As I said at the outset, doing intrinsic value by an automated method, which is what I’ve done here, is almost certainly not going to make you wealthy. But the fact that an automated system isn’t a complete failure gives me hope that applying the principles of Benjamin Graham and Warren Buffett properly—not by using relative value but by calculating intrinsic value, taking practically everything you can think of about a company into account—might end up working even in the twenty-first century.

Conclusions

I came away with my study of intrinsic value with the following conclusions.
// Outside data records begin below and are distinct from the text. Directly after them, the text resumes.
(** A sorting algorithm over records, given their order. *)
Definition sorter : Type := (row -> row -> bool) -> list row -> list row.

(** [nargsort]: pandas sorts on one column by sorting the records whose key is
    present with numpy's [argsort(kind=kind)] and appending the records whose
    key is missing, in their order.  [sort_df] leaves [kind] to its default,
    ["quicksort"]: the algorithm is the parameter [quicksort]. *)
Definition nargsort (quicksort : sorter) (c : string) (rs : list row) : list row :=
  quicksort (fun a b => cell_leb (a c) (b c)) (filter (fun r => notnull (r c)) rs)
  ++ filter (fun r => isnull (r c)) rs.

Definition has_column (df : DataFrame) (c : string) : bool :=
  match lookup_dtype c (df_dtypes df) with
  | Some _ => true
  | None => false
  end.

(** The present cells of a column are of one kind: the integers of an
    [Int64] column, the floats of a [float64] column, the time stamps of a
    [datetime64[ns]] column, the strings of a column of type [object].
    (pandas reads numbers into a numeric column: integers and floats do not
    meet in a column of type [object].) *)
Definition one_kind (vs : list value) : bool :=
  match filter notnull vs with
  | [] => true
  | v :: t => forallb (fun w => (kind_rank w =? kind_rank v)%nat) t
  end.

(** [df.sort_values(by, inplace=True, ignore_index=True)]: the labels must be
    columns of the table, and the present cells of each must be of one kind:
    Python does not order the cells of a column of type [object] that holds,
    say, strings and numbers, a [TypeError]. *)
Definition sort_values (quicksort : sorter) (by_ : list string) (df : DataFrame)
  : result DataFrame :=
  match filter (fun c => negb (has_column df c)) by_ with
  | c :: _ => raise KeyError [AStr c]
  | [] =>
      match filter (fun c => negb (one_kind (map (fun r : row => r c) (df_rows df)))) by_ with
      | c :: _ =>
          raise TypeError
            [AMsg [Lit "'<' not supported between the cells of column '"; Name c; Lit "'"]]
      | [] =>
          match by_ with
          | [] => Ok df
          | [c] => Ok (mkDF (df_dtypes df) (nargsort quicksort c (df_rows df)))
          | _ :: _ :: _ => Ok (mkDF (df_dtypes df) (lexsort by_ (df_rows df)))
          end
      end
  end.

(** *** numpy's quicksort

    [argsort(kind="quicksort")] on an array of [n] keys, as numpy's
    [aquicksort] has it: an introsort on the array [tosort] of the positions
    [0 .. n-1].  A part of more than 17 elements is partitioned around the
    median of its first, middle and last elements, the larger side is put on
    a stack; a part of at most 17 elements is sorted by insertion; when the
    depth budget is used up the part is sorted by heapsort.  [less i j] is
    [v[i] < v[j]] on the keys. *)
Section NumpyQuicksort.

Variable less : nat -> nat -> bool.


















End NumpyQuicksort.


(** [sort_df]: sort by the x-axis column, then by the first series column. *)
Definition sort_df (quicksort : sorter) (df : DataFrame) (x_axis : axis)
  (series_columns : list string) : result DataFrame :=
  let sorting_columns :=
    [ax_value x_axis] ++
    match series_columns with
    | [] => []
    | c :: _ => [c]   (* only one unique series column is assumed *)
    end in
  sort_values quicksort sorting_columns df.

(** ** [check_filtered_row_count] *)

(** A Python [dict] with string keys: pairs in insertion order; setting an
    existing key keeps its place. *)
Fixpoint dict_set {V : Type} (d : list (string * V)) (k : string) (v : V)
  : list (string * V) :=
  match d with
  | [] => [(k, v)]
  | (k', v') :: d' => if k =? k' then (k, v) :: d' else (k', v') :: dict_set d' k v
  end.

Definition dict_values {V : Type} (d : list (string * V)) : list V := map snd d.

(** [l.count(c)]. *)
Definition list_count (c : string) (l : list string) : nat :=
  count_occ string_dec l c.

(** Membership test of a Python [set] on cells: the same object, or equal
    objects.  [None], [pd.NA] and [NaT] are single objects; the floats read
    from a column are fresh objects, and NaN is not equal to itself. *)
Definition py_same (a b : value) : bool :=
  match a, b with
  | VNone, VNone => true
  | _, _ =>
      match py_compare op_eq a b with
      | Some t => t
      | None => false
      end
  end.

Definition py_set_add (s : list value) (v : value) : list value :=
  if existsb (py_same v) s then s else s ++ [v].

(** [set(xs)], its elements in the order they were added. *)
Definition py_set (xs : list value) : list value := fold_left py_set_add xs [].

(** [df[mask]]. *)
Definition getitem_mask (df : DataFrame) (m : Mask) : DataFrame :=
  mkDF (df_dtypes df) (select m (df_rows df)).

(** [df[labels]][mask], as the cells of the selected records; a missing label
    raises [KeyError] with the missing labels. *)
Definition project (df : DataFrame) (labels : list string) (m : Mask)
  : result (list (list value)) :=
  match filter (fun c => negb (has_column df c)) labels with
  | [] => Ok (map (fun r => map r labels) (select m (df_rows df)))
  | missing => raise KeyError [AList missing]
  end.

(** [check_filtered_row_count]: the filtered table must not hold more records
    than unique x-axis values per series. *)
Definition check_filtered_row_count (df : DataFrame) (mask : Mask) (x_axis : axis)
  (series_columns plot_columns : list string) : result unit :=
  (* get number of occurrences of each column *)
  let series_col_count :=
    fold_left (fun d c => dict_set d c (list_count c series_columns)) series_columns [] in
  (* get number of column combinations *)
  let series_combinations := fold_left Nat.mul (dict_values series_col_count) 1 in
  let num_filtered_rows := List.length (df_rows (getitem_mask df mask)) in
  xs <- getitem (getitem_mask df mask) (ax_value x_axis) ;;
  let num_x_data_points := series_combinations * List.length (py_set (s_values xs)) in
  (* check expected number of rows *)
  if (num_x_data_points <? num_filtered_rows)%nat
  then
    frame <- project df plot_columns mask ;;
    raise RuntimeError
      [AMsg [Lit "Unexpected number of rows ("; Num num_filtered_rows;
             Lit ") does not match ";
             Lit "                               ";
             Lit "number of unique x-axis values per series (";
             Num num_x_data_points; Lit ")"];
       AFrame frame]
  else Ok tt.

(** ** [transform_axis] and [transform_df_data] *)

Definition as_float (v : value) : option float :=
  match v with
  | VInt z => Some (float_of_Z z)
  | VFloat f => Some f
  | _ => None
  end.

Definition numeric_or_na (v : value) : bool :=
  match v with
  | VNone | VInt _ | VFloat _ => true
  | _ => false
  end.

(** True division of two cells, for a column of type [d]: the quotient of two
    numbers is a float (division by zero gives an infinity or NaN, not an
    error); [pd.NA] in a numeric column propagates; other operands are a
    [TypeError]. *)
Definition truediv (d : dtype) (a b : value) : result value :=
  match as_float a, as_float b with
  | Some x, Some y => Ok (VFloat (x / y))
  | _, _ =>
      if is_numeric_dtype d && numeric_or_na a && numeric_or_na b
      then Ok VNone
      else raise TypeError
             [AMsg [Lit "unsupported operand type(s) for /: "; Obj a; Lit " and "; Obj b]]
  end.

Fixpoint mapM {A B : Type} (f : A -> result B) (l : list A) : result (list B) :=
  match l with
  | [] => Ok []
  | a :: t => b <- f a ;; bs <- mapM f t ;; Ok (b :: bs)
  end.

(** The resolved baseline: one value, or an array of values. *)
Inductive divisor : Type :=
| Scalar (v : value)
| Vector (vs : list value).

(** [values / scaling_val] on one-dimensional arrays: by a scalar, element by
    element on equal lengths, by broadcasting when one side has length one;
    other shapes do not broadcast, a [ValueError]. *)
Definition np_truediv (d : dtype) (xs : list value) (s : divisor) : result (list value) :=
  match s with
  | Scalar v => mapM (fun x => truediv d x v) xs
  | Vector vs =>
      if (List.length xs =? List.length vs)%nat
      then mapM (fun p => truediv d (fst p) (snd p)) (combine xs vs)
      else match xs, vs with
           | [x], _ => mapM (fun v => truediv d x v) vs
           | _, [v] => mapM (fun x => truediv d x v) xs
           | _, _ =>
               raise ValueError
                 [AMsg [Lit "operands could not be broadcast together with shapes (";
                        Num (List.length xs); Lit ",) ("; Num (List.length vs); Lit ",)"]]
           end
  end.

(** The records of [df.loc[mask, c] = vals]: [vals], in order, under [c] in
    the selected records. *)
Fixpoint assign (m : Mask) (vals : list value) (c : string) (rs : list row) : list row :=
  match m, rs with
  | b :: m', r :: rs' =>
      if selected b then
        match vals with
        | v :: vals' => upd r c v :: assign m' vals' c rs'
        | [] => r :: rs'
        end
      else r :: assign m' vals c rs'
  | _, _ => rs
  end.

(** The cell that [.loc] stores for the value [v] in a column of type [d]:
    the value is cast to the type of the column, which the assignment keeps.
    A [float64] column takes numbers, and no missing value [pd.NA]; an
    [Int64] column takes the floats that denote integers, as integers. *)
Definition setitem_cast (d : dtype) (v : value) : result value :=
  match d, v with
  | Dobject, _ => Ok v
  | Dfloat64, VFloat _ => Ok v
  | Dfloat64, VInt z => Ok (VFloat (float_of_Z z))
  | Dfloat64, _ =>
      raise TypeError [AMsg [Lit "Invalid value '"; Obj v; Lit "' for dtype 'float64'"]]
  | DInt64, VNone => Ok VNone
  | DInt64, VInt z => int64_cell z
  | DInt64, VFloat f => float_to_int64 f
  | DInt64, _ =>
      raise TypeError [AMsg [Lit "Invalid value '"; Obj v; Lit "' for dtype 'Int64'"]]
  | Ddatetime64, VNone => Ok VNone
  | Ddatetime64, VStamp _ => Ok v
  | Ddatetime64, _ =>
      raise TypeError [AMsg [Lit "Invalid value '"; Obj v; Lit "' for dtype 'datetime64[ns]'"]]
  end.

(** [df.loc[mask, c] = vals] for an array [vals] and a column [c] of type
    [d]: as many values as selected records, else a [ValueError]; the values
    are cast to the type of the column. *)
Definition loc_setitem (df : DataFrame) (m : Mask) (c : string) (d : dtype)
  (vals : list value) : result DataFrame :=
  if (List.length (select m (df_rows df)) =? List.length vals)%nat
  then stored <- mapM (setitem_cast d) vals ;;
       Ok (mkDF (df_dtypes df) (assign m stored c (df_rows df)))
  else raise ValueError
         [AMsg [Lit "Must have equal len keys and value when setting with an iterable"]].

Definition dtype_name (d : dtype) : string :=
  match d with
  | Dobject => "object"
  | Dfloat64 => "float64"
  | DInt64 => "Int64"
  | Ddatetime64 => "datetime64[ns]"
  end.

(** [axis["scaling"]["column"]["name"]]. *)
Definition scaling_column_name (a : axis) : result string :=
  match ax_scaling a with
  | None => raise KeyError [AStr "scaling"]
  | Some sc =>
      match sc_column sc with
      | None => raise KeyError [AStr "column"]
      | Some col => Ok (col_name col)
      end
  end.

(** [axis["scaling"].get("custom")], when truthy. *)
Definition truthy_custom (sc : scaling_cfg) : option value :=
  match sc_custom sc with
  | Some c => if py_truthy c then Some c else None
  | None => None
  end.

(** The mask of the scaling value(s) and the state of the object
    [scaling_series_mask] after the statements
    [[
      scaling_mask = mask.copy()
      if scaling_series_mask is not None: scaling_mask = scaling_series_mask
      if scaling_x_value_mask is not None: scaling_mask &= scaling_x_value_mask
    ]]
    The second statement binds [scaling_mask] to the caller's object, and [&=]
    on a [Series] updates it in place. *)
Definition scaling_mask_of (mask : Mask) (scaling_series_mask scaling_x_value_mask : option Mask)
  : Mask * option Mask :=
  match scaling_series_mask, scaling_x_value_mask with
  | Some s, Some x => (mask_and s x, Some (mask_and s x))
  | Some s, None => (s, Some s)
  | None, Some x => (mask_and mask x, None)
  | None, None => (mask, None)
  end.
  1. Intrinsic value calculation is, as everyone who has practiced it seriously has pointed out, far from exact. It is a kind of guessing game; it’s irrelevant for extremely high-growth and low-payout companies; and at best it can only give us a very rough idea of what a company is worth. However, it is not just an impractical fantastical game for nerds. The basis of intrinsic value calculation is logical, sound, and inescapable. A company has to be worth something besides what the market estimates it’s worth. And intrinsic value is the best guess we can possibly make.
  2. The four pillars of intrinsic value analysis are shareholder payout, revenue growth, payout margin (and its growth), and the discount rate. But practically everything else about a company should be taken into account when estimating these numbers. The discount rate, however, should probably be applied across the board equally to all companies, and should probably be in the range of 7% to 11%. Most importantly, risk measures should not affect the discount rate. High-beta companies do not deserve a higher discount rate than low-beta companies.
  3. Companies do go through stages: a stage of extremely high but steady growth, a stage of declining growth, and a stage of low but steady growth. Companies in the first stage are almost impossible to assign an intrinsic value to, but using a two-stage valuation process for the others can give you an approximation of what they might be worth.
  4. Estimating growth is of paramount importance to calculating value. A few percentages difference in growth has a larger effect on an intrinsic value calculation than almost anything else about a company. The growth/value dichotomy that so many people talk about is a false one when it comes to intrinsic value. That is because intrinsic value is concerned with the far distant future. So a company that is not growing is worth very little.
  5. Trying to come up with an automated way to calculate intrinsic value is probably not a great idea. There are simply too many factors to take into account. If you want to judge a company holistically in an automated (quantitative) fashion, I suggest using multifactor ranking systems instead. But if you don’t mind rolling up your sleeves and tweaking the numbers an intrinsic valuation system gives you, you might find some success.